About this exercise:
Once you find the line with "p => uint_units (Pos.to_uint p)" in the data that follows, repeat it and every line after it exactly, through the line with "(duration : number)".
_ _ _ _ _ _ _
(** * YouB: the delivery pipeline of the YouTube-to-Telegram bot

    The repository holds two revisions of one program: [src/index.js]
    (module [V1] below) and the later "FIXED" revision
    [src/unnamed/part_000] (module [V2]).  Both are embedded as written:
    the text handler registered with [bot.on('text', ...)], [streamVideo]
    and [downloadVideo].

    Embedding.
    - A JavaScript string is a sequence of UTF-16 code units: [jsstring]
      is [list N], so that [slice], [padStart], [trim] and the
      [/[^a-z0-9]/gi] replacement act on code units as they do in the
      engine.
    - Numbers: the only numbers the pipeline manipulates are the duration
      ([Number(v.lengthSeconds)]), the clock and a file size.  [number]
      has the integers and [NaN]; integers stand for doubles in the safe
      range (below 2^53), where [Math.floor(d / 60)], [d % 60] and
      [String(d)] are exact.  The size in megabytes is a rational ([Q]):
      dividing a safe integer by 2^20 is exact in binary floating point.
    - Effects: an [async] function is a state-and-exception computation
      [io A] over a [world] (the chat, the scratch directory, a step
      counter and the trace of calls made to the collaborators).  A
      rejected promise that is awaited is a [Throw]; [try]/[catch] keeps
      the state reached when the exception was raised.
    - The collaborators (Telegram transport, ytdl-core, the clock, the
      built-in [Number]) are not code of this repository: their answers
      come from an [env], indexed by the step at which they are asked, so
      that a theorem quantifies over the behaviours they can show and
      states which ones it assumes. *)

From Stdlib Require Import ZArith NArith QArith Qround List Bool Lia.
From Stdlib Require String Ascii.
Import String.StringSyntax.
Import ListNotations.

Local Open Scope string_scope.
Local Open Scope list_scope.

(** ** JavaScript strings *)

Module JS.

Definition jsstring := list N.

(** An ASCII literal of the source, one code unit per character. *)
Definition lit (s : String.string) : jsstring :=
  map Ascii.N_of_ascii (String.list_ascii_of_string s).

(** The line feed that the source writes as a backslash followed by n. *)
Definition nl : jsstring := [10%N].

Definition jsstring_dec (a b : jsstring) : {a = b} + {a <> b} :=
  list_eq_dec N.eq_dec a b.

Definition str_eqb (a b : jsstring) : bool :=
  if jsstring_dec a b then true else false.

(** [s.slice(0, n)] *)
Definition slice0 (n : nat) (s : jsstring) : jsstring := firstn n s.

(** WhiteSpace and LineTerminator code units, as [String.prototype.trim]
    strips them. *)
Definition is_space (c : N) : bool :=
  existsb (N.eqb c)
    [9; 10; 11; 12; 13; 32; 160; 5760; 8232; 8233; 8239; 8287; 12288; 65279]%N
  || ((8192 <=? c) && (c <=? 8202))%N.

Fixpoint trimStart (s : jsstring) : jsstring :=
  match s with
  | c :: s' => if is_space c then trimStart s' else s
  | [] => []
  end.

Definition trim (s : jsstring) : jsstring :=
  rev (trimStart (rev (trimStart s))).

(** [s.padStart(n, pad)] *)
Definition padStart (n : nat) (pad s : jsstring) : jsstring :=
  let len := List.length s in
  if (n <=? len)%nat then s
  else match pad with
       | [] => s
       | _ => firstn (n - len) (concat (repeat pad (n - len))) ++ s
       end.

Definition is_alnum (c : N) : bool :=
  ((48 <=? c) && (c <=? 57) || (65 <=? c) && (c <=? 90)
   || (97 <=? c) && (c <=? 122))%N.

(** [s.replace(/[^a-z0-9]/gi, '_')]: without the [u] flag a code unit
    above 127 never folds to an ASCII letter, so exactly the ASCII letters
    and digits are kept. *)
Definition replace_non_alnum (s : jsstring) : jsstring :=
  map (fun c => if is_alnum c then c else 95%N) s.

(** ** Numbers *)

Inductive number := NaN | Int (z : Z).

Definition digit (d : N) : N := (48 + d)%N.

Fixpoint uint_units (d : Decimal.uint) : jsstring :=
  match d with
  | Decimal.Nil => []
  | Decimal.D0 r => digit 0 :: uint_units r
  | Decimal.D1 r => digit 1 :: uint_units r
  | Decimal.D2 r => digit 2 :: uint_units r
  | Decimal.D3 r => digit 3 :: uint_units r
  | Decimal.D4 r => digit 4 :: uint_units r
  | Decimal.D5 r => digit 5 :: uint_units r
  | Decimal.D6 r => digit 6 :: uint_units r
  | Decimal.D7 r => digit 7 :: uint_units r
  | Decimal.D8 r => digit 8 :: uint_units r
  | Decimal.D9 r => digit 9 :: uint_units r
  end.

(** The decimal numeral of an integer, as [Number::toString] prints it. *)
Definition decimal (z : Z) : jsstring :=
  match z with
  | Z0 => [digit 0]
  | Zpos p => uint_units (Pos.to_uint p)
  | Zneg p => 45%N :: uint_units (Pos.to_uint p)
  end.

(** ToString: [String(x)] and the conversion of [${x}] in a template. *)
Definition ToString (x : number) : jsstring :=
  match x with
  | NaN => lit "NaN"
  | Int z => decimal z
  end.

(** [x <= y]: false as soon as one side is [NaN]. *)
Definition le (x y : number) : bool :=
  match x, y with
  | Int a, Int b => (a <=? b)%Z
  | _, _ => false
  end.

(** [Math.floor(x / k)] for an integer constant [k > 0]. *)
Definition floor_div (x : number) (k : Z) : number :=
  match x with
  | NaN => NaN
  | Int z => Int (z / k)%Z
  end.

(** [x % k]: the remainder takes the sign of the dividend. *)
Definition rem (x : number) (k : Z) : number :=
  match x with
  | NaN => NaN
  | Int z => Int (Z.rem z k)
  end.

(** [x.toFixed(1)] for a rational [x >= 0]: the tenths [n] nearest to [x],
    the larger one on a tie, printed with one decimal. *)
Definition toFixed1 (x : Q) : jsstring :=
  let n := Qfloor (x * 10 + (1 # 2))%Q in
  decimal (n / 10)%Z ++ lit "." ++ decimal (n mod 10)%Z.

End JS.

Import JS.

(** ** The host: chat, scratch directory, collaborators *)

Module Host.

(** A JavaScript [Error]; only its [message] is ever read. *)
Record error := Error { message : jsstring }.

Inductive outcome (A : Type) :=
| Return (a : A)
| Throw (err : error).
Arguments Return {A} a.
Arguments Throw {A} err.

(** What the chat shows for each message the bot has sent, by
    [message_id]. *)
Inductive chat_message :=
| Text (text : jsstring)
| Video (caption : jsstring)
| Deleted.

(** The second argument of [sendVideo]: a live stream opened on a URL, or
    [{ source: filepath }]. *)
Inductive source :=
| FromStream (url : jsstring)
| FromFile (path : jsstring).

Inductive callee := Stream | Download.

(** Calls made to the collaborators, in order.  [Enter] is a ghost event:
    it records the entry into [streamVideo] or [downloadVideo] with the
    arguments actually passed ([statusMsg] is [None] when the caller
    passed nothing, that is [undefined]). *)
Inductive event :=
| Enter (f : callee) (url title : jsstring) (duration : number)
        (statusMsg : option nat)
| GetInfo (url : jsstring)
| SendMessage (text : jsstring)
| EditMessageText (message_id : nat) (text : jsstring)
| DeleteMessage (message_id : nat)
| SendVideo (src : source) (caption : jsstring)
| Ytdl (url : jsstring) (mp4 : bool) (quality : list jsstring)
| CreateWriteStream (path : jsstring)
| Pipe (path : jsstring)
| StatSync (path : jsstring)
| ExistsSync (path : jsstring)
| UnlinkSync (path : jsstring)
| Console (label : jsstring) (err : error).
_ _ _ _ _ _ _
Result:
  | Zpos p => uint_units (Pos.to_uint p)
  | Zneg p => 45%N :: uint_units (Pos.to_uint p)
  end.

(** ToString: [String(x)] and the conversion of [${x}] in a template. *)
Definition ToString (x : number) : jsstring :=
  match x with
  | NaN => lit "NaN"
  | Int z => decimal z
  end.

(** [x <= y]: false as soon as one side is [NaN]. *)
Definition le (x y : number) : bool :=
  match x, y with
  | Int a, Int b => (a <=? b)%Z
  | _, _ => false
  end.

(** [Math.floor(x / k)] for an integer constant [k > 0]. *)
Definition floor_div (x : number) (k : Z) : number :=
  match x with
  | NaN => NaN
  | Int z => Int (z / k)%Z
  end.

(** [x % k]: the remainder takes the sign of the dividend. *)
Definition rem (x : number) (k : Z) : number :=
  match x with
  | NaN => NaN
  | Int z => Int (Z.rem z k)
  end.

(** [x.toFixed(1)] for a rational [x >= 0]: the tenths [n] nearest to [x],
    the larger one on a tie, printed with one decimal. *)
Definition toFixed1 (x : Q) : jsstring :=
  let n := Qfloor (x * 10 + (1 # 2))%Q in
  decimal (n / 10)%Z ++ lit "." ++ decimal (n mod 10)%Z.

End JS.

Import JS.

(** ** The host: chat, scratch directory, collaborators *)

Module Host.

(** A JavaScript [Error]; only its [message] is ever read. *)
Record error := Error { message : jsstring }.

Inductive outcome (A : Type) :=
| Return (a : A)
| Throw (err : error).
Arguments Return {A} a.
Arguments Throw {A} err.

(** What the chat shows for each message the bot has sent, by
    [message_id]. *)
Inductive chat_message :=
| Text (text : jsstring)
| Video (caption : jsstring)
| Deleted.

(** The second argument of [sendVideo]: a live stream opened on a URL, or
    [{ source: filepath }]. *)
Inductive source :=
| FromStream (url : jsstring)
| FromFile (path : jsstring).

Inductive callee := Stream | Download.

(** Calls made to the collaborators, in order.  [Enter] is a ghost event:
    it records the entry into [streamVideo] or [downloadVideo] with the
    arguments actually passed ([statusMsg] is [None] when the caller
    passed nothing, that is [undefined]). *)
Inductive event :=
| Enter (f : callee) (url title : jsstring) (duration : number)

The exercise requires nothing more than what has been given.